Lemma btf__add_btf_appends_witness :
  ∃ b h recs all, sample_add = Some (1, b, h) ∧ reads b recs all ∧ Forall2 (copied sample_btf (shifted []) all) sample_recs recs.
Proof.
  pose proof (btf__add_btf_appends fresh_address (λ n, n <=? 2 ^ 60) (λ _, true) (λ _, true) ∅ new_btf ∅ [] [[]] [] sample_btf sample_recs sample_all
    fresh_allocator (new_empty_ok ∅) sample_own eq_refl eq_refl) as H.
  assert (Forall (names_in sample_btf) sample_recs) as Hn by (repeat (apply List.Forall_cons; [apply check_names_ok; vm_compute; reflexivity|]); constructor).
  specialize (H Hn eq_refl). fold sample_add in H. pose proof sample_add_id as E. destruct sample_add as [[[id b] h]|]; [|discriminate E].
  injection E as ->. destruct H as (recs' & all' & chs' & _ & Hr & [[E _]|(_ & _ & new & -> & Hc)]); [discriminate E|]. exists b, h, new, all'. split; [reflexivity|]. by split.
Defined.

(** Memory for two entries: the first name is added, but cannot be remembered. *)
Definition two_entries (h : heap) : option Z := if Z.of_nat (size h) <? 2 then fresh_address h else None.

Lemma add_btf_null_write : btf__add_btf two_entries (λ n, n <=? 2 ^ 60) (λ _, true) (λ _, true) new_btf ∅ sample_btf = None.
Proof. vm_compute. reflexivity. Qed.
(* ===== verification/ReloSpec.v ===== *)
(** * Matching an access path with a target ([bpf_core_spec_match])

    The path of a field in the local types is followed in a type of the target,
    one accessor after the other.  The steps are a relation on the state of a
    walk; the function returns 1 exactly with the state that the relation
    reaches, and 0 only when it reaches none. *)

From stdpp Require Import gmap.
From S2P Require Import Prelude CString Hashmap Strset StrsetCorrect Bytes Btf BtfBuild BtfRecords BtfCorrect BtfTypes Relo ReloTypes ReloMatch.

(** Searching a member by name in a well-formed target, whose names are
    unique, returns: 1 with the member, compatible, that is behind members
    without names, its indices and the sum of the offsets appended to the path;
    0 with the path unchanged when no member has the name, or when the one that
    has it is of an incompatible type; an error only for nests that the path has
    no room for. *)
Theorem bpf_core_match_member_spec local_btf targ_btf acc lt lno lmt lname id sp next :
  types_ok targ_btf → btf_type_by_id local_btf (acc_type_id acc) = Some lt → m_word lt (acc_idx acc) 0 = Some lno → m_word lt (acc_idx acc) 1 = Some lmt →
  name_at local_btf lno = Some (Some lname) →
  (∀ id, 0 <= id < btf__type_cnt targ_btf → is_Some (bpf_core_fields_are_compat local_btf targ_btf lmt id)) →
  0 <= id < btf__type_cnt targ_btf → unique targ_btf lname id → space sp →
  ∃ r sp' next', bpf_core_match_member 65 local_btf acc targ_btf id sp next = Some (r, sp', next') ∧
    (r = 1 ∧ (∃ raws tid off mt, member_named targ_btf lname id raws tid off mt ∧ compat local_btf targ_btf lmt mt 1
                ∧ sp' = extended lname sp raws tid off ∧ next' = mt)
     ∨ r = - E2BIG ∧ no_space local_btf targ_btf lmt lname id (raw_spec sp)
     ∨ r = 0 ∧ sp' = sp ∧ next' = next ∧ (∀ raws tid off mt, ¬ member_named targ_btf lname id raws tid off mt)
     ∨ r = 0 ∧ incompatible local_btf targ_btf lmt lname id).
Proof.
  intros Ht H1 H2 H3 H4 Hc Hid Hu Hs. destruct (search_ok local_btf targ_btf acc lt lno lmt lname Ht H1 H2 H3 H4 Hc 65 id sp next Hid Hu Hs) as ([[r sp'] next'] & E & Hp).
  { unfold BPF_CORE_SPEC_MAX_LEN. lia. }
  exists r, sp', next'. split; [exact E|]. destruct Hp as [(-> & raws & tid & off & mt & Hm & Hc1 & -> & -> & _)|[Hd|[Hn|(? & ? & _)]]]; [left; split; [done|]; by exists raws, tid, off, mt|right; by left|do 2 right; by left|by do 3 right].
Qed.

DIRECTIONS: Write the whole listing out again, exactly as it appears above.

WRITTEN REPLY:
Lemma btf__add_btf_appends_witness :
  ∃ b h recs all, sample_add = Some (1, b, h) ∧ reads b recs all ∧ Forall2 (copied sample_btf (shifted []) all) sample_recs recs.
Proof.
  pose proof (btf__add_btf_appends fresh_address (λ n, n <=? 2 ^ 60) (λ _, true) (λ _, true) ∅ new_btf ∅ [] [[]] [] sample_btf sample_recs sample_all
    fresh_allocator (new_empty_ok ∅) sample_own eq_refl eq_refl) as H.
  assert (Forall (names_in sample_btf) sample_recs) as Hn by (repeat (apply List.Forall_cons; [apply check_names_ok; vm_compute; reflexivity|]); constructor).
  specialize (H Hn eq_refl). fold sample_add in H. pose proof sample_add_id as E. destruct sample_add as [[[id b] h]|]; [|discriminate E].
  injection E as ->. destruct H as (recs' & all' & chs' & _ & Hr & [[E _]|(_ & _ & new & -> & Hc)]); [discriminate E|]. exists b, h, new, all'. split; [reflexivity|]. by split.
Defined.

(** Memory for two entries: the first name is added, but cannot be remembered. *)
Definition two_entries (h : heap) : option Z := if Z.of_nat (size h) <? 2 then fresh_address h else None.

Lemma add_btf_null_write : btf__add_btf two_entries (λ n, n <=? 2 ^ 60) (λ _, true) (λ _, true) new_btf ∅ sample_btf = None.
Proof. vm_compute. reflexivity. Qed.
(* ===== verification/ReloSpec.v ===== *)
(** * Matching an access path with a target ([bpf_core_spec_match])

    The path of a field in the local types is followed in a type of the target,
    one accessor after the other.  The steps are a relation on the state of a
    walk; the function returns 1 exactly with the state that the relation
    reaches, and 0 only when it reaches none. *)

From stdpp Require Import gmap.
From S2P Require Import Prelude CString Hashmap Strset StrsetCorrect Bytes Btf BtfBuild BtfRecords BtfCorrect BtfTypes Relo ReloTypes ReloMatch.

(** Searching a member by name in a well-formed target, whose names are
    unique, returns: 1 with the member, compatible, that is behind members
    without names, its indices and the sum of the offsets appended to the path;
    0 with the path unchanged when no member has the name, or when the one that
    has it is of an incompatible type; an error only for nests that the path has
    no room for. *)
Theorem bpf_core_match_member_spec local_btf targ_btf acc lt lno lmt lname id sp next :
  types_ok targ_btf → btf_type_by_id local_btf (acc_type_id acc) = Some lt → m_word lt (acc_idx acc) 0 = Some lno → m_word lt (acc_idx acc) 1 = Some lmt →
  name_at local_btf lno = Some (Some lname) →
  (∀ id, 0 <= id < btf__type_cnt targ_btf → is_Some (bpf_core_fields_are_compat local_btf targ_btf lmt id)) →
  0 <= id < btf__type_cnt targ_btf → unique targ_btf lname id → space sp →
  ∃ r sp' next', bpf_core_match_member 65 local_btf acc targ_btf id sp next = Some (r, sp', next') ∧
    (r = 1 ∧ (∃ raws tid off mt, member_named targ_btf lname id raws tid off mt ∧ compat local_btf targ_btf lmt mt 1
                ∧ sp' = extended lname sp raws tid off ∧ next' = mt)
     ∨ r = - E2BIG ∧ no_space local_btf targ_btf lmt lname id (raw_spec sp)
     ∨ r = 0 ∧ sp' = sp ∧ next' = next ∧ (∀ raws tid off mt, ¬ member_named targ_btf lname id raws tid off mt)
     ∨ r = 0 ∧ incompatible local_btf targ_btf lmt lname id).
Proof.
  intros Ht H1 H2 H3 H4 Hc Hid Hu Hs. destruct (search_ok local_btf targ_btf acc lt lno lmt lname Ht H1 H2 H3 H4 Hc 65 id sp next Hid Hu Hs) as ([[r sp'] next'] & E & Hp).
  { unfold BPF_CORE_SPEC_MAX_LEN. lia. }
  exists r, sp', next'. split; [exact E|]. destruct Hp as [(-> & raws & tid & off & mt & Hm & Hc1 & -> & -> & _)|[Hd|[Hn|(? & ? & _)]]]; [left; split; [done|]; by exists raws, tid, off, mt|right; by left|do 2 right; by left|by do 3 right].
Qed.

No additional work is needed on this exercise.